_Try it_:
Every line below between the one holding "Import HomeServerProps.Demo." and the one holding "Definition home_profile : Profile", inclusive, should be copied exactly, and no other line.

BEGIN

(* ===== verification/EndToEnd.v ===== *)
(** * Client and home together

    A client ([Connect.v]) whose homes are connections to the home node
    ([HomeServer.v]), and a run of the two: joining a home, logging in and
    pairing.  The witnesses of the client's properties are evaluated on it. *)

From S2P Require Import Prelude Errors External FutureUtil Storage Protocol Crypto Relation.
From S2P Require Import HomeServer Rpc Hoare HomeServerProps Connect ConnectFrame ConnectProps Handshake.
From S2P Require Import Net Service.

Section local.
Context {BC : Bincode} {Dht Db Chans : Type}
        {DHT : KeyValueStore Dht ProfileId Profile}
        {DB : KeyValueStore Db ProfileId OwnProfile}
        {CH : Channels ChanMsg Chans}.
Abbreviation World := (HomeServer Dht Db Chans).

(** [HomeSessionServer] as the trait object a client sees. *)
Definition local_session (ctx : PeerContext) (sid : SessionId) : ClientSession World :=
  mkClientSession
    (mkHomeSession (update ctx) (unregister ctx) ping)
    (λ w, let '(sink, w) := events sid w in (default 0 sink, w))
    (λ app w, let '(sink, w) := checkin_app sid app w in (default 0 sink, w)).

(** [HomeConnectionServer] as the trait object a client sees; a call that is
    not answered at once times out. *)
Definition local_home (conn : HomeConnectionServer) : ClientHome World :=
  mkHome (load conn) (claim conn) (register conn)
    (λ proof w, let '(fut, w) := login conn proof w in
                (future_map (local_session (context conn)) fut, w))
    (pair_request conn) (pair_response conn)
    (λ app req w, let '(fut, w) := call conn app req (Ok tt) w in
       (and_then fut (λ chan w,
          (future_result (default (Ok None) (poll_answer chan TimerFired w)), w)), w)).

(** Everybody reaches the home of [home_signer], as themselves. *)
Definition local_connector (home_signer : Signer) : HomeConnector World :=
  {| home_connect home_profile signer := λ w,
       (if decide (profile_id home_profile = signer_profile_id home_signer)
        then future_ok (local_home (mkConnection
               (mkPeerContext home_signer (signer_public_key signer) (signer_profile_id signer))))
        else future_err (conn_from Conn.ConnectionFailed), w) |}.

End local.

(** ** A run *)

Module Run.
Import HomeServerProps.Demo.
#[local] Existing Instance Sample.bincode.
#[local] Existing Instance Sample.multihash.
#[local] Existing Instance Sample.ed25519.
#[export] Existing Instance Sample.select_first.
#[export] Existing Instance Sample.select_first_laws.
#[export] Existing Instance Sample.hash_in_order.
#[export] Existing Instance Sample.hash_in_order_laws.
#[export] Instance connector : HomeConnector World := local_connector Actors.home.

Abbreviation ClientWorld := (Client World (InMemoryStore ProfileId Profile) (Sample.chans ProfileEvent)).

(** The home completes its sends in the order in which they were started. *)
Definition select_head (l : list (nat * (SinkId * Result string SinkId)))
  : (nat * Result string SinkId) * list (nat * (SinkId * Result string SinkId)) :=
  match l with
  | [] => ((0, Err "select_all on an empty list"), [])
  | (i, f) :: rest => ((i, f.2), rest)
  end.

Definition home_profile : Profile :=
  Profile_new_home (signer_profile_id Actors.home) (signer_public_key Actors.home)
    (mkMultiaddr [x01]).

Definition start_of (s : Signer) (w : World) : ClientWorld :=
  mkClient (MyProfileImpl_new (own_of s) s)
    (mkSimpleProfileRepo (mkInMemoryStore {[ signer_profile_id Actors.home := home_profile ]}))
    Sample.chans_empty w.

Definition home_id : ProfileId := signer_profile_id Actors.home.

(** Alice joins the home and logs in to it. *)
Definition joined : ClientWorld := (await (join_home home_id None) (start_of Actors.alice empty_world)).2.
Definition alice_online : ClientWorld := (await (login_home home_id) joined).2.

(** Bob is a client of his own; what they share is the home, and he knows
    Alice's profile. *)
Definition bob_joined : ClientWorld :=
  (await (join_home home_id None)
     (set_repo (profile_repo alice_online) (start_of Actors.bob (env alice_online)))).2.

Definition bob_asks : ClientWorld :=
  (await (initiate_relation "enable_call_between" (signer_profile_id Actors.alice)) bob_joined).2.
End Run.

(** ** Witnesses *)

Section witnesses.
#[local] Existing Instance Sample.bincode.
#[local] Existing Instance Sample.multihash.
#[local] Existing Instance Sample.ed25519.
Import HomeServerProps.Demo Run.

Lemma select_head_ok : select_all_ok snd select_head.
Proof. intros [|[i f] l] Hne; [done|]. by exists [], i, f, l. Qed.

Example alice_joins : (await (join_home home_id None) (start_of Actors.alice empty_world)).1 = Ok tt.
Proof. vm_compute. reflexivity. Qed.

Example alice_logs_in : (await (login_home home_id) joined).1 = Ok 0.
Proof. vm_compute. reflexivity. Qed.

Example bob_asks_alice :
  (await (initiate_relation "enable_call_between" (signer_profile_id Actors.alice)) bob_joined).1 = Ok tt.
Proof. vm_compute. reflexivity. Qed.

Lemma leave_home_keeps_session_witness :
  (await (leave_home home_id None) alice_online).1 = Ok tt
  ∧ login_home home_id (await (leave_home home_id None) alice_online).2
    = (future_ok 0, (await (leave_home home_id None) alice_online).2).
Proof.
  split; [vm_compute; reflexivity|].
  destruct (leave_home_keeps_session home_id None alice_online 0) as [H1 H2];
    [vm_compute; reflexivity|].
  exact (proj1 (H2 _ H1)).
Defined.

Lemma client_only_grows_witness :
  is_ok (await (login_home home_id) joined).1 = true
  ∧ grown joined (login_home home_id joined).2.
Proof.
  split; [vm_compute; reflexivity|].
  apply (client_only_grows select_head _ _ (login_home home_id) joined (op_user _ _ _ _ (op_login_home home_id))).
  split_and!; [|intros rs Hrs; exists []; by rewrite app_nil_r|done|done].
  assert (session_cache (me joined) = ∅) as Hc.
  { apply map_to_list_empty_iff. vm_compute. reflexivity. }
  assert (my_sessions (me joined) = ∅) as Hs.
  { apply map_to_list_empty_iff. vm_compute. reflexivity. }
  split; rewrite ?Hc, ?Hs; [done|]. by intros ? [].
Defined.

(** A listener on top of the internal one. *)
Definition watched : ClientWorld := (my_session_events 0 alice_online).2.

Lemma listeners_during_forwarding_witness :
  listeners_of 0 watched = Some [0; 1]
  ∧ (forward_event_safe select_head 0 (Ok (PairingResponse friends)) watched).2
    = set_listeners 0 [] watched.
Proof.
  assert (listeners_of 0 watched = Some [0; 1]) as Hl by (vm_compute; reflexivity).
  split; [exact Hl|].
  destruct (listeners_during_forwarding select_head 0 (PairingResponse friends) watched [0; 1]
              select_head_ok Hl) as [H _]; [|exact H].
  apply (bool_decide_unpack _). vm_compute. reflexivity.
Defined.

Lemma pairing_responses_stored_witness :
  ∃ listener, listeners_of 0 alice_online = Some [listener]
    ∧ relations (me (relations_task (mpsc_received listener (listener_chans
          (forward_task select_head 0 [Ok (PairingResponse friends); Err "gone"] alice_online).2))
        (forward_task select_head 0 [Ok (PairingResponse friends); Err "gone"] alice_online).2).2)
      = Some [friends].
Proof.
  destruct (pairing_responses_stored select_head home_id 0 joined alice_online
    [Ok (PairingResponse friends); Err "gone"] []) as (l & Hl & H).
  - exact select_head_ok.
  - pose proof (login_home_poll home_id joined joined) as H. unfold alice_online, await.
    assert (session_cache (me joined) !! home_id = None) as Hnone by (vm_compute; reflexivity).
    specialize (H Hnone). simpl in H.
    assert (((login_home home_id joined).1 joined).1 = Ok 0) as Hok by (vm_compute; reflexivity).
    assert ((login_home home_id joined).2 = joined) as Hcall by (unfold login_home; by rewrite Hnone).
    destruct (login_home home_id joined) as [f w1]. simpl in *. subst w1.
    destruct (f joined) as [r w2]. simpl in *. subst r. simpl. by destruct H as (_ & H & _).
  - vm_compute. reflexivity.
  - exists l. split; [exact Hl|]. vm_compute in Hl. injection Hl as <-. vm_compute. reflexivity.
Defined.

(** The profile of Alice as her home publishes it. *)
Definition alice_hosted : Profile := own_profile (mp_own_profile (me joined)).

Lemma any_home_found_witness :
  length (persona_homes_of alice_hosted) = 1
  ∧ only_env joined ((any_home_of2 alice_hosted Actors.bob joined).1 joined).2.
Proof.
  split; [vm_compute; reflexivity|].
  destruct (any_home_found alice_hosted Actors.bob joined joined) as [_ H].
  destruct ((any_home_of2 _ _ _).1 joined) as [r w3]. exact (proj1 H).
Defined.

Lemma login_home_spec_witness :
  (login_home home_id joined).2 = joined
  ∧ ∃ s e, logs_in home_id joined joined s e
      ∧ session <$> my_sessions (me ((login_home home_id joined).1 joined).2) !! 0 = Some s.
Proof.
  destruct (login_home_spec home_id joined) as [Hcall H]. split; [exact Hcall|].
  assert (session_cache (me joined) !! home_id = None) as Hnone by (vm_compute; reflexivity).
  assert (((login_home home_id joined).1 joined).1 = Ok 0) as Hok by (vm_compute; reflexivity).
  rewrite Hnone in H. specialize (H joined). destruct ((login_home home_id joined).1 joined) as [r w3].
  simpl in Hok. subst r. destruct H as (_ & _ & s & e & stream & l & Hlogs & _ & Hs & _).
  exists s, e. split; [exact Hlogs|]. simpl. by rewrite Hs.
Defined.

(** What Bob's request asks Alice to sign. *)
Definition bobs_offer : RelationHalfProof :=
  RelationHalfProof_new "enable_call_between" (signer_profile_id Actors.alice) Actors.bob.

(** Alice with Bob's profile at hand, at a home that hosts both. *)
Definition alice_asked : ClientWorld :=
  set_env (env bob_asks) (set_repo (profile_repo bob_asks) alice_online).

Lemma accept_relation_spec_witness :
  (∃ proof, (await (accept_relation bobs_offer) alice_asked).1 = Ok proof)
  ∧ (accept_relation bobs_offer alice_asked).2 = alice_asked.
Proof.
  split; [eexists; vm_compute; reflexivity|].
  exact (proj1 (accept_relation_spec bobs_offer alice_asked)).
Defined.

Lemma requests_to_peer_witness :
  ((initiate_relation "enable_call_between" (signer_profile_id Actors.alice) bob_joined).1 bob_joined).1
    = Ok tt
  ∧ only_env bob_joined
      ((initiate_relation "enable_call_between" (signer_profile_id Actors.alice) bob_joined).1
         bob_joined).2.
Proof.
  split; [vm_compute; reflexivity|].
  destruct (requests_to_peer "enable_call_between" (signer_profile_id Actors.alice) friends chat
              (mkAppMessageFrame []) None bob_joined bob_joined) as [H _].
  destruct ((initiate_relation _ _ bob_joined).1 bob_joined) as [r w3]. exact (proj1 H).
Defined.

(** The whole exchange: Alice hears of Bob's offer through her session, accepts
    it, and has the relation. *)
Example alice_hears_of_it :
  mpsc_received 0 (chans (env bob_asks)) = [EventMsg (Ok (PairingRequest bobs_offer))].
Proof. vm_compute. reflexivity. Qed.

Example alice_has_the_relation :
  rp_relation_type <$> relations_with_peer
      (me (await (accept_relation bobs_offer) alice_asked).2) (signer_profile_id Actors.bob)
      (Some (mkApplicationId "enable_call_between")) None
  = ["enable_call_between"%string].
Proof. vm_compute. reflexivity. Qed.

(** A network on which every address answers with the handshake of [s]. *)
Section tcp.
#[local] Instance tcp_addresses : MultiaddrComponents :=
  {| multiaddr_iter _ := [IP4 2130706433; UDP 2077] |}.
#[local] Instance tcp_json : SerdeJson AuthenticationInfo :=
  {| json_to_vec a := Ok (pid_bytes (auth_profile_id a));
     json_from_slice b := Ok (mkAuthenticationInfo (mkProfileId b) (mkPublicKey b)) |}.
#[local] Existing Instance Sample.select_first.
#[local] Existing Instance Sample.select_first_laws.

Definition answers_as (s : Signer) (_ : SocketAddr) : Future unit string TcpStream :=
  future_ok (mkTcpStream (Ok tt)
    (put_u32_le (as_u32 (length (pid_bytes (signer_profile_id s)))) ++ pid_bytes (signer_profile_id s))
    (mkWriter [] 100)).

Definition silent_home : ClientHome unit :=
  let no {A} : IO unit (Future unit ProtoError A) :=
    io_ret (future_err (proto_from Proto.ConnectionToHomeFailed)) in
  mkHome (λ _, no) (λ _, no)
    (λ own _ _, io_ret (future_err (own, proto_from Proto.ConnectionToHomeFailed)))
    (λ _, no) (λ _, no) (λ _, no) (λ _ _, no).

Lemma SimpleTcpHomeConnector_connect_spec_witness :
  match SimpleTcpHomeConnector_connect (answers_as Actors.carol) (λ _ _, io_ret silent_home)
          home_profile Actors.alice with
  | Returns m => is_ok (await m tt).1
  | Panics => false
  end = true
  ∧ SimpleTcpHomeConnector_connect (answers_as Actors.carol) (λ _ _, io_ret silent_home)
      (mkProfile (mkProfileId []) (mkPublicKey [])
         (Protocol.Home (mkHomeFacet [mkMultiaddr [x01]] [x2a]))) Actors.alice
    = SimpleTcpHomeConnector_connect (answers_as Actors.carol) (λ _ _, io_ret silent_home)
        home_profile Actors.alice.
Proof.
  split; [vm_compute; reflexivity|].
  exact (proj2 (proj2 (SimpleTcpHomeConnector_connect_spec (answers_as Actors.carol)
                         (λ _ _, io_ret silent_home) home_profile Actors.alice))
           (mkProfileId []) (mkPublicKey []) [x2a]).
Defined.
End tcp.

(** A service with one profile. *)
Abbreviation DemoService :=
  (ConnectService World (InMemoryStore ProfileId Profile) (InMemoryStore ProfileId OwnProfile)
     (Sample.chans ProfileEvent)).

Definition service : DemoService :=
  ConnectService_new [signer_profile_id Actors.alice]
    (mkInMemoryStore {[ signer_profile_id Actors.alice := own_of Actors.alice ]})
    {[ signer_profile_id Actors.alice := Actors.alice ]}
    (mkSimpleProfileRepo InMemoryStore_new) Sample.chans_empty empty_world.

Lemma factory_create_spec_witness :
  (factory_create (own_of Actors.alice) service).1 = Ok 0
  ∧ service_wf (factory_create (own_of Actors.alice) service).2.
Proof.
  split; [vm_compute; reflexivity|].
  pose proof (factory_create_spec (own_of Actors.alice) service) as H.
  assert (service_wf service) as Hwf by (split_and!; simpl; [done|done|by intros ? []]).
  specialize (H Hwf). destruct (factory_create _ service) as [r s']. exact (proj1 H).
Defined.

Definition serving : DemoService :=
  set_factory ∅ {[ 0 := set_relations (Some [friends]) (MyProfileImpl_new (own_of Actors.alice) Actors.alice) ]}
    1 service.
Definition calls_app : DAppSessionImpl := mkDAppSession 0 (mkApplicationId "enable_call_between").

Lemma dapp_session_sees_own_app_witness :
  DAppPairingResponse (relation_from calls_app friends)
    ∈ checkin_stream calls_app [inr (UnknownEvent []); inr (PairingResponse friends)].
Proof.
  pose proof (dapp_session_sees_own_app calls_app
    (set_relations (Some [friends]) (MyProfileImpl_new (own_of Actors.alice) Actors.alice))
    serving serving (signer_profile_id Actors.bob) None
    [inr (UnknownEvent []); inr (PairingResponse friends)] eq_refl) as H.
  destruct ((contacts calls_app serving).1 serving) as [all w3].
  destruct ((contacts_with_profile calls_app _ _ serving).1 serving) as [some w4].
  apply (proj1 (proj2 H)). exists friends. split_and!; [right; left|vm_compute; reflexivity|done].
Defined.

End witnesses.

END

_Response to the exercise_:
Import HomeServerProps.Demo.
#[local] Existing Instance Sample.bincode.
#[local] Existing Instance Sample.multihash.
#[local] Existing Instance Sample.ed25519.
#[export] Existing Instance Sample.select_first.
#[export] Existing Instance Sample.select_first_laws.
#[export] Existing Instance Sample.hash_in_order.
#[export] Existing Instance Sample.hash_in_order_laws.
#[export] Instance connector : HomeConnector World := local_connector Actors.home.

Abbreviation ClientWorld := (Client World (InMemoryStore ProfileId Profile) (Sample.chans ProfileEvent)).

(** The home completes its sends in the order in which they were started. *)
Definition select_head (l : list (nat * (SinkId * Result string SinkId)))
  : (nat * Result string SinkId) * list (nat * (SinkId * Result string SinkId)) :=
  match l with
  | [] => ((0, Err "select_all on an empty list"), [])
  | (i, f) :: rest => ((i, f.2), rest)
  end.

Definition home_profile : Profile :=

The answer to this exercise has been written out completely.